Work task ->
Only part of the listing is needed, namely the lines from its start through the line with "-> Prop) (a", and they should be retyped exactly.
---
(* ===== verification/Clock.v ===== *)
(** * The clock: [millis()] (src/main.py 19-20)

    [millis()] returns [round(time.time() * 1000)], the wall clock in
    whole milliseconds.  A reading of [time.time()] is a rational number
    of seconds here, so the product by 1000 is exact; [round] is Python's
    (nearest integer, ties to even, [py_round] of PyNum.v).

    The lemmas: [millis] is within half a millisecond of the reading, it
    is monotone (a clock that never goes back gives timestamps that never
    go back, for a single reading and for a sorted sequence of them), it
    sends a whole number of milliseconds back to itself, and it rounds a
    half millisecond to the even neighbour. *)

From Stdlib Require Import QArith Qabs Qround ZArith Lia Lqa List Sorted Morphisms.
From S2P Require Import Prelude PyNum.
Import ListNotations.

Open Scope Q_scope.

(** Lines 19-20, for the reading [t] of [time.time()] in seconds. *)
Definition millis (t : Q) : Z := py_round (t * 1000).

#[export] Instance millis_Proper : Proper (Qeq ==> eq) millis.
Proof. intros x y E. unfold millis. now rewrite E. Qed.

Lemma millis_spec (t : Q) : Qabs (t * 1000 - inject_Z (millis t)) <= 1 # 2.
Proof. apply py_round_spec. Qed.

Lemma millis_mono (t1 t2 : Q) : t1 <= t2 -> (millis t1 <= millis t2)%Z.
Proof. intros H. apply py_round_mono. lra. Qed.

Lemma millis_zero : millis 0 = 0%Z.
Proof. reflexivity. Qed.

Lemma millis_nonneg (t : Q) : 0 <= t -> (0 <= millis t)%Z.
Proof. intros H. rewrite <- millis_zero. now apply millis_mono. Qed.

(** A sorted sequence of readings gives a sorted sequence of timestamps. *)
Lemma millis_sorted (ts : list Q) : Sorted Qle ts -> Sorted Z.le (map millis ts).
Proof.
  induction 1 as [| t ts _ IH Hd]; constructor; [exact IH |].
  destruct Hd; constructor. now apply millis_mono.
Qed.

(** The head of a sorted list is below the next element, and the tail is
    sorted. *)
Lemma Sorted_cons2 {A} (R : A -> A -> Prop) (a b : A) (l : list A) :
  Sorted R (a :: b :: l) -> R a b /\ Sorted R (b :: l).
Proof. intros S. inversion S as [| ? ? S' H]; subst. inversion H; subst. auto. Qed.

(** A whole number [ms] of milliseconds, read as [ms / 1000]
    seconds, is sent back to [ms] by [millis]: the timestamp of a clock
    reading that is already a whole millisecond is exact. *)
Lemma millis_roundtrip (ms : Z) : millis (inject_Z ms / 1000) = ms.
Proof.
  unfold millis. rewrite <- py_round_inject_Z. apply py_round_Proper. field.
Qed.

(** C27: [millis] rounds a reading to the nearest millisecond, within half
    a millisecond, and a reading of exactly [k + 1/2] milliseconds goes to
    whichever of [k] and [k + 1] is even (Python 3 rounds half to even,
    not half up). *)
Theorem millis_half_even (t : Q) (k : Z) :
  Qabs (inject_Z (millis t) / 1000 - t) <= 1 # 2000 /\
  millis ((2 * inject_Z k + 1) / 2000) = if Z.even k then k else (k + 1)%Z.
Proof.
  split.
  - pose proof (millis_spec t) as S. apply Qabs_Qle_condition in S.
    apply Qabs_Qle_condition. unfold Qdiv. change (/ 1000) with (1 # 1000). lra.
  - unfold millis.
    assert (E : (2 * inject_Z k + 1) / 2000 * 1000 == inject_Z k + (1 # 2)) by field.
    rewrite E. unfold py_round. cbv zeta.
    assert (F : Qfloor (inject_Z k + (1 # 2)) = k) by (apply Qfloor_unique; lra).
    rewrite F. assert (H : inject_Z k + (1 # 2) - inject_Z k == 1 # 2) by ring.
    now rewrite !H.
Qed.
---
Result of the task ->
(* ===== verification/Clock.v ===== *)
(** * The clock: [millis()] (src/main.py 19-20)

    [millis()] returns [round(time.time() * 1000)], the wall clock in
    whole milliseconds.  A reading of [time.time()] is a rational number
    of seconds here, so the product by 1000 is exact; [round] is Python's
    (nearest integer, ties to even, [py_round] of PyNum.v).

    The lemmas: [millis] is within half a millisecond of the reading, it
    is monotone (a clock that never goes back gives timestamps that never
    go back, for a single reading and for a sorted sequence of them), it
    sends a whole number of milliseconds back to itself, and it rounds a
    half millisecond to the even neighbour. *)

From Stdlib Require Import QArith Qabs Qround ZArith Lia Lqa List Sorted Morphisms.
From S2P Require Import Prelude PyNum.
Import ListNotations.

Open Scope Q_scope.

(** Lines 19-20, for the reading [t] of [time.time()] in seconds. *)
Definition millis (t : Q) : Z := py_round (t * 1000).

#[export] Instance millis_Proper : Proper (Qeq ==> eq) millis.
Proof. intros x y E. unfold millis. now rewrite E. Qed.

Lemma millis_spec (t : Q) : Qabs (t * 1000 - inject_Z (millis t)) <= 1 # 2.
Proof. apply py_round_spec. Qed.

Lemma millis_mono (t1 t2 : Q) : t1 <= t2 -> (millis t1 <= millis t2)%Z.
Proof. intros H. apply py_round_mono. lra. Qed.

Lemma millis_zero : millis 0 = 0%Z.
Proof. reflexivity. Qed.

Lemma millis_nonneg (t : Q) : 0 <= t -> (0 <= millis t)%Z.
Proof. intros H. rewrite <- millis_zero. now apply millis_mono. Qed.

(** A sorted sequence of readings gives a sorted sequence of timestamps. *)
Lemma millis_sorted (ts : list Q) : Sorted Qle ts -> Sorted Z.le (map millis ts).
Proof.
  induction 1 as [| t ts _ IH Hd]; constructor; [exact IH |].
  destruct Hd; constructor. now apply millis_mono.
Qed.

(** The head of a sorted list is below the next element, and the tail is
    sorted. *)
Lemma Sorted_cons2 {A} (R : A -> A -> Prop) (a b : A) (l : list A) :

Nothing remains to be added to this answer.